> [HOW TO COMPLETE THIS TASK]: Find the lines below that contain the string "match", count them, and give only the number.

DATA SUPPLIED Start Marker

(* ===== verification/CacheRule.v ===== *)
(** * Cache override rules

    Models [src/cacherule] (parsing, validation and evaluation of one override
    set) and [src/edge/cache_override.go] (the edge's global set and zones).

    The WAF predicate engine ([waf.NewPredicate], [Predicate.Eval]) and the YAML
    decoder are third-party code: section parameters here.  [Eval] answers
    [None] for a runtime error.  Every decision function also returns the trace
    of metric observations it makes. *)

From S2P Require Import Prelude GoString GoTime.

Set Default Proof Using "Type".

Module CacheRule.

(** ** Data *)

Definition maxIDLen : nat := 63.
Definition minTTL : Z := second.
Definition defaultPriority : Z := 100.

Record Override := mkOverride {
  ID : string;
  Action : string;
  Filter : string;
  TTL : string;
  Policy : string;
  StaleWhileRevalidate : string;
  StaleIfError : string;
  Status : list Z;
  Mode : string;
  Priority : Z;
}.

Inductive action := actionCache | actionBypass.
Inductive mode := modeEnforce | modeShadow.

(** [cache.OverrideMode] of the cache the rules feed. *)
Inductive OverrideMode := OverrideBalanced | OverrideConservative | OverrideAggressive.

#[global] Instance action_eq_dec : EqDecision action.
Proof. solve_decision. Defined.
#[global] Instance mode_eq_dec : EqDecision mode.
Proof. solve_decision. Defined.

(** [cache.Override]. *)
Record Forced := mkForced { fTTL : Z; fSWR : Z; fSIE : Z; fMode : OverrideMode }.

Inductive observation := resultApplied | resultShadow | resultError.

(** The errors of validation. *)
Inductive ruleError :=
| EIDRequired | EIDTooLong | EIDChar (c : ascii)
| EAction (a : string) | EMode (m : string) | EPolicy (p : string)
| ETTLRequired | ETTLInvalid | ETTLBelowMin (d : Z)
| EStaleInvalid (field : string) | EStaleNegative (field : string)
| EStatus (s : Z) | EBypassFields | EFilter | EDuplicate.

Definition idChar (c : ascii) : bool :=
  let n := nat_of_ascii c in
  ((97 <=? n) && (n <=? 122) || (65 <=? n) && (n <=? 90) || (48 <=? n) && (n <=? 57)
   || (n =? 45) || (n =? 95) || (n =? 46))%nat.

Fixpoint firstBadChar (s : string) : option ascii :=
  match s with
  | EmptyString => None
  | String c s => if idChar c then firstBadChar s else Some c
  end.

Definition validateID (id : string) : list ruleError :=
  if String.eqb id "" then [EIDRequired]
  else if (maxIDLen <? String.length id)%nat then [EIDTooLong]
  else match firstBadChar id with Some c => [EIDChar c] | None => [] end.

Definition blank (s : string) : bool := String.eqb (trim_space s) "".

Definition parseStaleWindow (field raw : string) : Z * list ruleError :=
  if blank raw then (0%Z, [])
  else match ParseDuration raw with
       | None => (0%Z, [EStaleInvalid field])
       | Some d => if (d <? 0)%Z then (0%Z, [EStaleNegative field]) else (d, [])
       end.

Definition compileTTL (raw : string) : Z * list ruleError :=
  if blank raw then (0%Z, [ETTLRequired])
  else match ParseDuration raw with
       | None => (0%Z, [ETTLInvalid])
       | Some d => if (d <? minTTL)%Z then (0%Z, [ETTLBelowMin d]) else (d, [])
       end.

Definition compilePolicy (p : string) : OverrideMode * list ruleError :=
  if String.eqb p "" || String.eqb p "balanced" then (OverrideBalanced, [])
  else if String.eqb p "conservative" then (OverrideConservative, [])
  else if String.eqb p "aggressive" then (OverrideAggressive, [])
  else (OverrideBalanced, [EPolicy p]).

Definition statusOK (s : Z) : bool := negb ((s <? 100) || (599 <? s))%Z.

(** [None] is the nil map: any cacheable status. *)
Definition compileStatus (l : list Z) : option (gset Z) * list ruleError :=
  match l with
  | [] => (None, [])
  | _ => (Some (list_to_set (List.filter statusOK l)),
          EStatus <$> List.filter (fun s => negb (statusOK s)) l)
  end.

(** The action=cache fields. *)
Record force := mkForce { ttl : Z; swr : Z; sie : Z; omode : OverrideMode; status : option (gset Z) }.

Definition noForce : force := mkForce 0 0 0 OverrideBalanced None.

Definition compileForce (ov : Override) : force * list ruleError :=
  let (t, e1) := compileTTL (TTL ov) in
  let (om, e2) := compilePolicy (Policy ov) in
  let (w, e3) := parseStaleWindow "stale_while_revalidate" (StaleWhileRevalidate ov) in
  let (i, e4) := parseStaleWindow "stale_if_error" (StaleIfError ov) in
  let (st, e5) := compileStatus (Status ov) in
  (mkForce t w i om st, e1 ++ e2 ++ e3 ++ e4 ++ e5).

(** The zero value of [act] is [actionCache]: an unknown action is validated as
    a cache rule as well. *)
Definition compileAction (a : string) : action * string * list ruleError :=
  if String.eqb a "" || String.eqb a "cache" then (actionCache, "cache", [])
  else if String.eqb a "bypass" then (actionBypass, a, [])
  else (actionCache, a, [EAction a]).

Definition compileMode (m : string) : mode * string * list ruleError :=
  if String.eqb m "" || String.eqb m "enforce" then (modeEnforce, "enforce", [])
  else if String.eqb m "shadow" then (modeShadow, m, [])
  else (modeEnforce, m, [EMode m]).

Definition bypassFields (ov : Override) : list ruleError :=
  if negb (blank (TTL ov)) || negb (blank (Policy ov)) || negb (blank (StaleWhileRevalidate ov))
     || negb (blank (StaleIfError ov)) || match Status ov with [] => false | _ => true end
  then [EBypassFields] else [].

Section engine.
Context {Predicate Input : Type}.
(** [waf.NewPredicate] under the options, [Predicate.Eval]. *)
Context (NewPredicate : Z -> bool -> string -> option Predicate).
Context (Eval : Predicate -> Input -> option bool).
(** [yaml.Unmarshal] of one document. *)
Context (unmarshal : string -> option (list Override)).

DATA SUPPLIED End Marker

> [ANSWER TO THE PROBLEM]: 6